Friends for Life
Audrey Lee (Endo) (MA ’82, Mānoa) was among potential pledges in the tranquil Japanese Tea Garden at Queen Emma Gardens in 1974, when members of the Wakaba Kai sorority lifted their voices to welcome them in song. “My heart was captivated by the true friendship they offered us, if we chose to pledge,” she recalls. “Little did I know or even comprehend how this college experience would create a lifelong opportunity to know friends I had never met before, and some I have yet to meet today.”
Lee is the first president of the Wakaba Kai Alumni Association, formed in 2017 for members of the now-defunct sorority. The sorority’s honorary advisor, Lillian Yajima, had wished for years to perpetuate the Wakaba Kai legacy, and called upon alumni to continue the story of Wakaba Kai Sorority.

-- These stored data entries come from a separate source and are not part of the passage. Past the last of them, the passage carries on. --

Lemma NoDup_replace {X} (l1 c c' l2 : list X) :
  NoDup (l1 ++ c ++ l2) -> NoDup c' ->
  (forall y, In y c' -> In y c \/ (~ In y l1 /\ ~ In y l2)) ->
  NoDup (l1 ++ c' ++ l2).
Proof.
  intros Hnd Hc' Hin.
  apply NoDup_app in Hnd as (H1 & H12 & H2). apply NoDup_app in H2 as (Hc & Hc2 & H2).
  apply NoDup_app. split; [exact H1|]. split.
  - intros y Hy1 Hy2. apply list_elem_of_In in Hy2. apply in_app_iff in Hy2 as [Hy2|Hy2].
    + destruct (Hin y Hy2) as [Hyc|[Hn1 _]].
      * apply (H12 y Hy1). apply list_elem_of_In, in_app_iff. left. exact Hyc.
      * apply Hn1, list_elem_of_In, Hy1.
    + apply (H12 y Hy1). apply list_elem_of_In, in_app_iff. right. exact Hy2.
  - apply NoDup_app. split; [exact Hc'|]. split; [|exact H2].
    intros y Hy1 Hy2. apply list_elem_of_In in Hy1.
    destruct (Hin y Hy1) as [Hyc|[_ Hn2]].
    + apply (Hc2 y); [apply list_elem_of_In, Hyc | exact Hy2].
    + apply Hn2, list_elem_of_In, Hy2.
Qed.

Section insert_scope.
Variables (sh : list nat) (g : bool) (r : addr) (f : gmap string file).
Variables (h : list obj) (x : addr) (es : list (string * tree)) (n : string).
Hypothesis Hh : holds h (TNode x es).
Hypothesis Hnd : NoDup (scope_addrs (TNode x es)).

Lemma insert_absent rest h2 t2 m1 :
  od_get n es = None -> rest <> [] ->
  let h1 := <[x := ODict (map entry_of es ++ [(n, length h)])]> h ++ [ODict []] in
  get_parameter_or_create_names rest sh None g (mkState h1 (length h) r f) =
    (Ok (S (length h1 + m1)), mkState h2 (length h) r f) ->
  inserted h1 h2 (TNode (length h) []) t2 m1 sh g ->
  root t2 = length h ->
  get_parameter_or_create_names (n :: rest) sh None g (mkState h x r f) =
    (Ok (S (length h + S m1)), mkState h2 x r f) /\
  inserted h h2 (TNode x es) (TNode x (es ++ [(n, t2)])) (S m1) sh g.
Proof.
  intros Hget Hrest h1 Hrun (Hh2 & Hnd2 & Hlen2 & F2 & Hsc2 & Hlf2 & Harr & Hvar) Hroot.
  pose proof (insert_x h x es Hh) as Hx. pose proof (insert_x_lt h x es Hh) as Hlt.
  assert (Hget' : od_get n (map entry_of es) = None)
    by (rewrite od_get_entry_of, Hget; reflexivity).
  assert (Hlen1 : length h1 = S (length h)).
  { unfold h1. rewrite length_app, length_insert. cbn. lia. }
  assert (F : frame h h2 [x]).
  { intros y Hy Hnot. rewrite F2.
    - unfold h1. rewrite lookup_app_l by (rewrite length_insert; exact Hy).
      apply list_lookup_insert_ne. intros ->. apply Hnot. left. reflexivity.
    - lia.
    - rewrite scope_addrs_node. intros [<-|[]]. lia. }
  assert (Hfresh : forall y, In y (scope_addrs t2) -> length h <= y < length h + S m1).
  { intros y Hy. destruct (Hsc2 y Hy) as [Hy'|Hy']; [|lia].
    rewrite scope_addrs_node in Hy'. destruct Hy' as [<-|[]]. lia. }
  split.
  - assert (Hw : get_parameter_or_create_names (n :: rest) sh None g =
                 with_parameter_scope n (get_parameter_or_create_names rest sh None g)).
    { destruct rest; [congruence | reflexivity]. }
    rewrite Hw, with_parameter_scope_eq, (enter_absent _ _ _ _ _ _ Hx Hget').
    fold h1. rewrite Hrun. cbn [set_current heap root_scope files].
    rewrite Hlen1. do 2 f_equal. lia.
  - split; [|split; [|split; [|split; [|split; [|split; [|split]]]]]].
    + apply holds_node. split; [|split].
      * rewrite F2.
        -- unfold h1. rewrite lookup_app_l by (rewrite length_insert; exact Hlt).
           rewrite list_lookup_insert_eq by exact Hlt. rewrite map_app. cbn [map].
           unfold entry_of at 3. cbn [fst snd]. rewrite Hroot. reflexivity.
        -- lia.
        -- rewrite scope_addrs_node. intros [E|[]]. lia.
      * rewrite map_app. cbn [map fst]. apply NoDup_app. split; [|split].
        -- apply holds_node in Hh. tauto.
        -- intros k Hk1 Hk2. apply list_elem_of_In in Hk1, Hk2. destruct Hk2 as [<-|[]].
           exact (od_get_None_not_In _ _ Hget Hk1).
        -- apply NoDup_singleton.
      * apply Forall_app. split; [apply (insert_children_framed h x es Hh Hnd), F|].
        constructor; [exact Hh2 | constructor].
    + rewrite scope_addrs_node, flat_map_app. cbn [flat_map snd]. rewrite app_nil_r.
      rewrite scope_addrs_node in Hnd. apply NoDup_cons in Hnd as [Hnot Hnd'].
      apply NoDup_cons. split.
      * intros Hin. apply list_elem_of_In, in_app_iff in Hin as [Hin|Hin].
        -- apply Hnot, list_elem_of_In, Hin.
        -- apply Hfresh in Hin. lia.
      * apply NoDup_app. split; [exact Hnd'|]. split; [|exact Hnd2].
        intros y Hy1 Hy2. apply list_elem_of_In in Hy1, Hy2. apply Hfresh in Hy2.
        assert (y < length h); [|lia].
        apply (scope_lt h (TNode x es) y Hh). rewrite scope_addrs_node. right. exact Hy1.
    + lia.
    + eapply frame_weaken; [exact F|]. intros y [<-|[]].
      rewrite scope_addrs_node. left. reflexivity.
    + intros y Hy. rewrite scope_addrs_node, flat_map_app in Hy. cbn [flat_map snd] in Hy.
      rewrite app_nil_r in Hy. destruct Hy as [<-|Hy].
      * left. rewrite scope_addrs_node. left. reflexivity.
      * apply in_app_iff in Hy as [Hy|Hy].
        -- left. rewrite scope_addrs_node. right. exact Hy.
        -- right. apply Hfresh, Hy.
    + intros a Ha. rewrite !leaf_addrs_node, flat_map_app in *. cbn [flat_map snd] in Ha.
      rewrite app_nil_r in Ha. apply in_app_iff in Ha as [Ha|Ha]; [left; exact Ha|].
      destruct (Hlf2 a Ha) as [[] | ->]. right. lia.
    + replace (length h + S m1) with (length h1 + m1) by lia. exact Harr.
    + replace (length h + S m1) with (length h1 + m1) by lia. exact Hvar.
Qed.

Lemma insert_present rest child es1 es2 h2 t2 m :
  es = es1 ++ (n, child) :: es2 -> od_get n es1 = None ->
  rest <> [] -> is_scope child = true ->
  get_parameter_or_create_names rest sh None g (mkState h (root child) r f) =
    (Ok (S (length h + m)), mkState h2 (root child) r f) ->
  inserted h h2 child t2 m sh g ->
  root t2 = root child ->
  get_parameter_or_create_names (n :: rest) sh None g (mkState h x r f) =
    (Ok (S (length h + m)), mkState h2 x r f) /\
  inserted h h2 (TNode x es) (TNode x (es1 ++ (n, t2) :: es2)) m sh g.
Proof.
  intros Hes Hn1 Hrest Hsc Hrun (Hh2 & Hnd2 & Hlen2 & F2 & Hsc2 & Hlf2 & Harr & Hvar) Hroot.
  pose proof (insert_x h x es Hh) as Hx. pose proof (insert_x_lt h x es Hh) as Hlt.
  assert (Hin : In (n, child) es) by (rewrite Hes; apply in_elt).
  assert (Hchild : holds h child).
  { apply holds_node in Hh as (_ & _ & Hall).
    apply (proj1 (List.Forall_forall _ _) Hall (n, child) Hin). }
  assert (Hget : od_get n (map entry_of es) = Some (root child)).
  { apply od_get_entry; [apply holds_node in Hh; tauto | exact Hin]. }
  assert (Hxc : ~ In x (scope_addrs child)) by exact (root_not_in_child x es (n, child) Hnd Hin).
  split.
  - assert (Hw : get_parameter_or_create_names (n :: rest) sh None g =
                 with_parameter_scope n (get_parameter_or_create_names rest sh None g)).
    { destruct rest; [congruence | reflexivity]. }
    rewrite Hw, with_parameter_scope_eq.
    rewrite (enter_present _ _ _ _ _ _ _ Hx Hget
               (eq_trans (is_dict_holds _ _ Hchild) Hsc)).
    rewrite Hrun. reflexivity.
  - assert (Hsplit : scope_addrs (TNode x es) =
                     (x :: flat_map (fun kt => scope_addrs (snd kt)) es1) ++
                     scope_addrs child ++ flat_map (fun kt => scope_addrs (snd kt)) es2).
    { rewrite scope_addrs_node, Hes, flat_map_app. reflexivity. }
    assert (Hsplit' : scope_addrs (TNode x (es1 ++ (n, t2) :: es2)) =
                      (x :: flat_map (fun kt => scope_addrs (snd kt)) es1) ++
                      scope_addrs t2 ++ flat_map (fun kt => scope_addrs (snd kt)) es2).
    { rewrite scope_addrs_node, flat_map_app. reflexivity. }
    assert (Hold : forall y, In y (scope_addrs (TNode x es)) -> y < length h).
    { intros y Hy. exact (scope_lt h _ y Hh Hy). }
    split; [|split; [|split; [|split; [|split; [|split; [|split]]]]]].
    + apply holds_node. split; [|split].
      * rewrite F2 by assumption. rewrite Hx, Hes, !map_app. cbn [map].
        unfold entry_of at 2 5. cbn [fst snd]. rewrite Hroot. reflexivity.
      * apply holds_node in Hh as (_ & Hk & _). rewrite Hes, map_app in Hk.
        rewrite map_app. exact Hk.
      * apply holds_node in Hh as (_ & _ & Hall). rewrite Hes in Hall.
        apply Forall_app in Hall as [Hall1 Hall2]. inversion Hall2 as [|? ? _ Hall2']; subst.
        assert (Hsib : forall kt, In kt (es1 ++ es2) -> holds h (snd kt) -> holds h2 (snd kt)).
        { intros kt Hkt Hhk.
          apply (holds_frame_changed h h2 (snd kt) (scope_addrs child) Hhk F2).
          - intros y Hy. exact (holds_scope_is_dict h child y Hchild Hy).
          - intros y Hy1 Hy2. rewrite Hsplit in Hnd.
            apply NoDup_app in Hnd as (_ & Hd1 & Hnd').
            apply NoDup_app in Hnd' as (_ & Hd2 & _).
            apply in_app_iff in Hkt as [Hkt|Hkt].
            + apply (Hd1 y).
              * apply list_elem_of_In. right. apply in_flat_map. eauto.
              * apply list_elem_of_In, in_app_iff. left. exact Hy2.
            + apply (Hd2 y); [apply list_elem_of_In, Hy2|].
              apply list_elem_of_In, in_flat_map. eauto. }
        apply Forall_app. split; [|constructor; [exact Hh2|]].
        -- apply List.Forall_forall. intros kt Hkt. apply Hsib.
           ++ apply in_app_iff. left. exact Hkt.
           ++ apply (proj1 (List.Forall_forall _ _) Hall1 kt Hkt).
        -- apply List.Forall_forall. intros kt Hkt. apply Hsib.
           ++ apply in_app_iff. right. exact Hkt.
           ++ apply (proj1 (List.Forall_forall _ _) Hall2' kt Hkt).
    + rewrite Hsplit'. rewrite Hsplit in Hnd.
      apply (NoDup_replace _ _ _ _ Hnd Hnd2).
      intros y Hy. destruct (Hsc2 y Hy) as [Hy'|Hy']; [left; exact Hy'|]. right.
      split; intros Hin'.
      * assert (y < length h); [|lia]. apply Hold. rewrite Hsplit.
        apply in_app_iff. left. exact Hin'.
      * assert (y < length h); [|lia]. apply Hold. rewrite Hsplit.
        apply in_app_iff. right. apply in_app_iff. right. exact Hin'.
    + exact Hlen2.
    + eapply frame_weaken; [exact F2|]. intros y Hy. rewrite Hsplit.
      apply in_app_iff. right. apply in_app_iff. left. exact Hy.
    + intros y Hy. rewrite Hsplit' in Hy. rewrite Hsplit.
      apply in_app_iff in Hy as [Hy|Hy]; [left; apply in_app_iff; left; exact Hy|].
      apply in_app_iff in Hy as [Hy|Hy].
      * destruct (Hsc2 y Hy) as [Hy'|Hy']; [left|right; exact Hy'].
        apply in_app_iff. right. apply in_app_iff. left. exact Hy'.
      * left. apply in_app_iff. right. apply in_app_iff. right. exact Hy.
    + intros a Ha. rewrite !leaf_addrs_node in *. rewrite Hes.
      rewrite !flat_map_app in *. cbn [flat_map snd] in *.
      apply in_app_iff in Ha as [Ha|Ha]; [left; apply in_app_iff; left; exact Ha|].
      apply in_app_iff in Ha as [Ha|Ha].
      * destruct (Hlf2 a Ha) as [Ha'|Ha']; [left|right; exact Ha'].
        apply in_app_iff. right. apply in_app_iff. left. exact Ha'.
      * left. apply in_app_iff. right. apply in_app_iff. right. exact Ha.
    + exact Harr.
    + exact Hvar.
Qed.
End insert_scope.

The story of Wakaba Kai Sorority
Wakaba Kai was organized as a club at the University of Hawai‘i at Mānoa in 1927, when the school’s Dean of Women felt a need for ethnic organizations celebrating and perpetuating different cultures on campus. It was originally a community service organization promoting Japanese culture, but at the beginning of World War II, all ethnic clubs at Mānoa disbanded.
In 1949, students interested in restarting Wakaba Kai as a sorority asked Yajima, an original club member, to be their advisor. The sorority promoted friendship among members, encouraged participation in extracurricular activities, promoted interest in Japanese culture, and served the university and community. Although it is no longer a registered campus organization, many members stay in touch, continuing the relationships formed during a pivotal point in their lives.
Special bonds strengthened
Wakaba Kai sisters from across the decades formed the alumni association in 2017 following a reunion luncheon suggested by Yajima, 90 years after the club’s origins, and organized by younger sisters from the 1990s. Renewing its commitment to the mission, they established the Wakaba Kai Alumni Association Endowed Scholarship. Students at UH Mānoa pursuing degrees related to Japanese Studies, and students involved in service perpetuating Japanese culture will soon receive assistance from the women who studied before them, at the same campus where they formed special bonds strengthened by the passage of years.
“Since that reunion luncheon in 2017, I’ve met so many more wonderful sisters, and we have an immediate connection, even if we have been strangers before. When I think of our memories and moments together, I remember the feelings I had during that third rush in Queen Emma Gardens years ago, and my heart fills with that same emotion.”